> _Description of the task_:
Nothing below is to be printed except the lines between the line holding "(* ===== verification/Grid.v ===== *)" and the line holding "iteration of the loop for", inclusive, each exactly as it appears.

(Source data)
──────

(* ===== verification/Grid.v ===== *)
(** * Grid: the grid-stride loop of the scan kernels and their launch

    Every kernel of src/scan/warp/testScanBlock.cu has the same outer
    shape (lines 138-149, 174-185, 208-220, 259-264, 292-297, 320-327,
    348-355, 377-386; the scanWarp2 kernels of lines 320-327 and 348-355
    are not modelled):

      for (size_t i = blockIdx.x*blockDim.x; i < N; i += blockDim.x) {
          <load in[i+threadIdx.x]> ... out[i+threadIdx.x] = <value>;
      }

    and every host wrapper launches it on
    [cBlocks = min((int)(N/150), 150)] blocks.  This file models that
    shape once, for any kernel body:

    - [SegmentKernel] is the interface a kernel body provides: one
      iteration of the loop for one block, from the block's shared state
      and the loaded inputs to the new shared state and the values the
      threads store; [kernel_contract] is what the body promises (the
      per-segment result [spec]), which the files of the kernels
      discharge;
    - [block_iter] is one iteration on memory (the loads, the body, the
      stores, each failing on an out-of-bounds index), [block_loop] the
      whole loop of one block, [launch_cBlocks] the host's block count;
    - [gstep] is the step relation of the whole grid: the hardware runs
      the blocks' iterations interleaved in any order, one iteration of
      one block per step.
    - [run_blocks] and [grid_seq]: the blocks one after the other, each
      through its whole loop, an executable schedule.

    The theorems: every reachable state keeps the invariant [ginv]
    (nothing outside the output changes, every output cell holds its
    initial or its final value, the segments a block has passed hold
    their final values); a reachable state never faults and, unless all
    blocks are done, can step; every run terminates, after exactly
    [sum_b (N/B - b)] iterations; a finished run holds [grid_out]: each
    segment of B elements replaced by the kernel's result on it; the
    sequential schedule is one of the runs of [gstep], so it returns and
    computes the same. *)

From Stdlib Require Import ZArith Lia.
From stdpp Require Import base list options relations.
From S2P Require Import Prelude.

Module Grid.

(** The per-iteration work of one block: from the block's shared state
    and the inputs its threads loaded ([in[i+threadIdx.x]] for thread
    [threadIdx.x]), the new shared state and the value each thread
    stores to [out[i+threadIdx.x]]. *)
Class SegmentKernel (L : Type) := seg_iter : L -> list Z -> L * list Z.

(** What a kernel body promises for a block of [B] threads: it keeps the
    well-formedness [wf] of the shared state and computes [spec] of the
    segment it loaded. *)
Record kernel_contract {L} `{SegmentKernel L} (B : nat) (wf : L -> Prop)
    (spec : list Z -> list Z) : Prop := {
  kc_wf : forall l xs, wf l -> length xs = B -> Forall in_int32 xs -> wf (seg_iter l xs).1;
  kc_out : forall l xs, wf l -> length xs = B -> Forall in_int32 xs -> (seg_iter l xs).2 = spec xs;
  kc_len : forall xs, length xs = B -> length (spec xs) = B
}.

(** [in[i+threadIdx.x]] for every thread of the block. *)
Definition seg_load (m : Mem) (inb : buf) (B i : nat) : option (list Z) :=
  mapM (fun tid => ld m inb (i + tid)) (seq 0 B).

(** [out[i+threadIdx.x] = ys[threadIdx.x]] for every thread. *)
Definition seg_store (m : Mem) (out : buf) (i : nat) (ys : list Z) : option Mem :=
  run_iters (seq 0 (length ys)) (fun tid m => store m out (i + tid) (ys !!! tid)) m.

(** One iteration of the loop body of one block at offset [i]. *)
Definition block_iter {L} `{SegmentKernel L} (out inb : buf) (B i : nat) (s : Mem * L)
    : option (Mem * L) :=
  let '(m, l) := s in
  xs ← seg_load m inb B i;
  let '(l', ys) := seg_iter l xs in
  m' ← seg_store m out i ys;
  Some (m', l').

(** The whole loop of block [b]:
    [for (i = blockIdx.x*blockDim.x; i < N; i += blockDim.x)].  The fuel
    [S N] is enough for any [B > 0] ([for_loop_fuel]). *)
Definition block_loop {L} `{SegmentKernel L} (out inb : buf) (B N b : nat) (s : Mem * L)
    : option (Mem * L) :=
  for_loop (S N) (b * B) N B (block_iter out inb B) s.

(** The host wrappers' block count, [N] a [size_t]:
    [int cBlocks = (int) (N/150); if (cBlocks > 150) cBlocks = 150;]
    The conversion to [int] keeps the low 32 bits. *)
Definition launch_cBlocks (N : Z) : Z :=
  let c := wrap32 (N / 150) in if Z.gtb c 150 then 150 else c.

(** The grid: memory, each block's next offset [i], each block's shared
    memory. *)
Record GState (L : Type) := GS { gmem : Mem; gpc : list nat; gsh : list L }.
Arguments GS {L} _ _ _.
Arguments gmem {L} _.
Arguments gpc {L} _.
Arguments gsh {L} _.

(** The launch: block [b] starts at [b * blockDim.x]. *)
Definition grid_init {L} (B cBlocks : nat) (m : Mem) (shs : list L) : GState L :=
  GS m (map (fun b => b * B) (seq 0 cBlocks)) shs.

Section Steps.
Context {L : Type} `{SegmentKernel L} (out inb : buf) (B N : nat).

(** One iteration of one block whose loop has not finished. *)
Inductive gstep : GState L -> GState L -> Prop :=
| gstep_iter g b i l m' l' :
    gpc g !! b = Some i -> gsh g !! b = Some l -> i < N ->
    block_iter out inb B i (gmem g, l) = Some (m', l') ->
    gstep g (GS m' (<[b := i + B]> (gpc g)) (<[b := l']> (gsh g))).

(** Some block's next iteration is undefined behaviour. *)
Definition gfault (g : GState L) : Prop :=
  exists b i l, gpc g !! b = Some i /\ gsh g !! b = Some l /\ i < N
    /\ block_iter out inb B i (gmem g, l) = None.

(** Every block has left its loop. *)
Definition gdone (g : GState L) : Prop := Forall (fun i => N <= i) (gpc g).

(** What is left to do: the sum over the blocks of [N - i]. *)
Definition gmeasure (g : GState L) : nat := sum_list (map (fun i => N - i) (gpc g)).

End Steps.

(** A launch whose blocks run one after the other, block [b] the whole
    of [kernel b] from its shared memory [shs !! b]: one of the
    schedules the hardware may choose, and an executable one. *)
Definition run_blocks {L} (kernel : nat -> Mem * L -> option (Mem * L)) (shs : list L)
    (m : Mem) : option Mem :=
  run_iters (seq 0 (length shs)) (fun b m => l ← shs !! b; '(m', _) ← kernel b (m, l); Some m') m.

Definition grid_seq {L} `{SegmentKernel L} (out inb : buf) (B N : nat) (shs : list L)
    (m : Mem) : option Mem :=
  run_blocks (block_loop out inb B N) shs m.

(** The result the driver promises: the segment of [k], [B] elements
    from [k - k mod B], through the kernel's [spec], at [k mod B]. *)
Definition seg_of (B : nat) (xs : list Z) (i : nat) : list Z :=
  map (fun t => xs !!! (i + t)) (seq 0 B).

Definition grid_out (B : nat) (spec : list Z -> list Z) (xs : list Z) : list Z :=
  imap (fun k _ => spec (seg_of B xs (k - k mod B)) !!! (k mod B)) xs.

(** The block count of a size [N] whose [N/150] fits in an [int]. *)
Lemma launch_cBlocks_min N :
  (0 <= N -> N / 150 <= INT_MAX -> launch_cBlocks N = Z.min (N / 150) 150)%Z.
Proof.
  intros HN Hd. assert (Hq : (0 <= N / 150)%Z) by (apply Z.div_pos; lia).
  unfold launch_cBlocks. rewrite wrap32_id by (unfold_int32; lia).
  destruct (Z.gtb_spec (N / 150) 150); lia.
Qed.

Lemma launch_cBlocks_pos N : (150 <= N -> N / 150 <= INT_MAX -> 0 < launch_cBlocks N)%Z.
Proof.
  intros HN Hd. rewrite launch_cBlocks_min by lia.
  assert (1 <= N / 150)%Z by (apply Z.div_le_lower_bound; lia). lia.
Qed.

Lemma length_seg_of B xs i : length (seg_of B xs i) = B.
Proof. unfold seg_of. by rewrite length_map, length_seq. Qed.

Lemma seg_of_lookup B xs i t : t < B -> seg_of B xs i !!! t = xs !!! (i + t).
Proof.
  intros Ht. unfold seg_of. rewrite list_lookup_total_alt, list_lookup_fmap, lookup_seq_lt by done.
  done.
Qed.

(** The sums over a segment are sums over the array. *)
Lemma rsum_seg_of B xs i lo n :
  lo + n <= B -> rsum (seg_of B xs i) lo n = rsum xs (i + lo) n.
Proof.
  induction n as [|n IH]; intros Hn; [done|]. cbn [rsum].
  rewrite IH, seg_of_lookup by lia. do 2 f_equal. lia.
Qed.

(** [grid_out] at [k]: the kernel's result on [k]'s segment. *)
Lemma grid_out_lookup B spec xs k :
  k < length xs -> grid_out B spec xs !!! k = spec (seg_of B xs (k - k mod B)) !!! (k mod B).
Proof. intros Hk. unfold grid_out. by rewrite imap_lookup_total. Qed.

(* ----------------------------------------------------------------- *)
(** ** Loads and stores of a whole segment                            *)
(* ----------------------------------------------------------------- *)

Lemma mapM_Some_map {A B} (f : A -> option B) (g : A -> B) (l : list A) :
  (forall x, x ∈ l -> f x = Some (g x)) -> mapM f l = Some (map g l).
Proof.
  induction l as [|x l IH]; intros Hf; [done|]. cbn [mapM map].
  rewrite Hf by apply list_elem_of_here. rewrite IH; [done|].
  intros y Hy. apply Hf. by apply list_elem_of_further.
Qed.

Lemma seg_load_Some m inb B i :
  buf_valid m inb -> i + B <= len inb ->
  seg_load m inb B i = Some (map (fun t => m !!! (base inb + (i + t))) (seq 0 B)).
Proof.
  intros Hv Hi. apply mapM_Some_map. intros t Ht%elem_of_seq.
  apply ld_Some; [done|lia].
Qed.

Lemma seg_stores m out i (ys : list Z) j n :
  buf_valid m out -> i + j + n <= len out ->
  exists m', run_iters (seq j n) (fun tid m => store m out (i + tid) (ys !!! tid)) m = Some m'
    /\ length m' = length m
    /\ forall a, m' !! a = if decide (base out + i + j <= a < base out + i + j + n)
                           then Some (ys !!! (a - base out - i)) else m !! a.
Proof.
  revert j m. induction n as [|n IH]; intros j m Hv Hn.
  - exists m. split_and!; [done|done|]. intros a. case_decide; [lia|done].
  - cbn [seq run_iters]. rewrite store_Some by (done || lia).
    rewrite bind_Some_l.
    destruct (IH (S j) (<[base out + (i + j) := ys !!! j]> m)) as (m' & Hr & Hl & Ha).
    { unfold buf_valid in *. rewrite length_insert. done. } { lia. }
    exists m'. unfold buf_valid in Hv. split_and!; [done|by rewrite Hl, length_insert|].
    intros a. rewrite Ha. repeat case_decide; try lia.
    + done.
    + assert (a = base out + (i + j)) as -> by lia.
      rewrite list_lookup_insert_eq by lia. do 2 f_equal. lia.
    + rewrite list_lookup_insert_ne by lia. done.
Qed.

──────

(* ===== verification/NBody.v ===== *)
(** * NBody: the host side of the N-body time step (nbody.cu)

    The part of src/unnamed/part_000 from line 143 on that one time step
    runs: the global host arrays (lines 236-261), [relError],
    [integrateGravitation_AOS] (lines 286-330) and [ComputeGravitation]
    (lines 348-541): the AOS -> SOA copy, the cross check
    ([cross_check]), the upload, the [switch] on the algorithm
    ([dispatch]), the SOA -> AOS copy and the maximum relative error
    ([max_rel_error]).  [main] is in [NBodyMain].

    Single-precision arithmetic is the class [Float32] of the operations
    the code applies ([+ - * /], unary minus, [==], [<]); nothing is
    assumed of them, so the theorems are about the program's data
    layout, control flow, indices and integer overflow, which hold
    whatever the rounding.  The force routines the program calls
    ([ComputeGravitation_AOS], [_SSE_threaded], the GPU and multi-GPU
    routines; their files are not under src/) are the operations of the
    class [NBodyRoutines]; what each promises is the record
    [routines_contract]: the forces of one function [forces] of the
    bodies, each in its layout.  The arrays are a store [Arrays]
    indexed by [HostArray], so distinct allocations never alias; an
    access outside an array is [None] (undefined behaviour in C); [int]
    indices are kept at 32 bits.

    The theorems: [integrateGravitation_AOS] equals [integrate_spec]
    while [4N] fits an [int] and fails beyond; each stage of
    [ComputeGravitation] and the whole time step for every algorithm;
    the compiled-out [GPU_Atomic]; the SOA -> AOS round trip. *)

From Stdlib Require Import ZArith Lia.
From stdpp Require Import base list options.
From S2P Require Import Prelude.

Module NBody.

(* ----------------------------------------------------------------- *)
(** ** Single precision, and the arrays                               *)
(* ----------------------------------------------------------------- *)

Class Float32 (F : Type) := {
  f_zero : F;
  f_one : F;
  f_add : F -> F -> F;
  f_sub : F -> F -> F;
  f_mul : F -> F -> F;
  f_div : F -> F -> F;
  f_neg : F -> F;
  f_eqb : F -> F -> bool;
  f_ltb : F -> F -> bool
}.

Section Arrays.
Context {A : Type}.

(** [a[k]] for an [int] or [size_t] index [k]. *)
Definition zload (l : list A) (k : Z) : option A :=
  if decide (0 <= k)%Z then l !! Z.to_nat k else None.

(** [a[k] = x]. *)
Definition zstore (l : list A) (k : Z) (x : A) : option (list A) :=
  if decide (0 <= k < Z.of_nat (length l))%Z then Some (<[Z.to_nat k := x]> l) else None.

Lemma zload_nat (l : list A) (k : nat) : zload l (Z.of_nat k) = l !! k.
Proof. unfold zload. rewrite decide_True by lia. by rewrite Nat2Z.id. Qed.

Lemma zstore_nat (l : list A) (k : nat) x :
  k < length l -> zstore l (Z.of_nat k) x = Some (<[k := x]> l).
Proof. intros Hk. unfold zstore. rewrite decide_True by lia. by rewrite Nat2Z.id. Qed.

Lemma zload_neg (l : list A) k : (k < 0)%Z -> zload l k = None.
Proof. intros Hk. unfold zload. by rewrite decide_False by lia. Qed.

──────

> _Answer to the exercise_:
(* ===== verification/Grid.v ===== *)
(** * Grid: the grid-stride loop of the scan kernels and their launch

    Every kernel of src/scan/warp/testScanBlock.cu has the same outer
    shape (lines 138-149, 174-185, 208-220, 259-264, 292-297, 320-327,
    348-355, 377-386; the scanWarp2 kernels of lines 320-327 and 348-355
    are not modelled):

      for (size_t i = blockIdx.x*blockDim.x; i < N; i += blockDim.x) {
          <load in[i+threadIdx.x]> ... out[i+threadIdx.x] = <value>;
      }

    and every host wrapper launches it on
    [cBlocks = min((int)(N/150), 150)] blocks.  This file models that
    shape once, for any kernel body:

    - [SegmentKernel] is the interface a kernel body provides: one
      iteration of the loop for one block, from the block's shared state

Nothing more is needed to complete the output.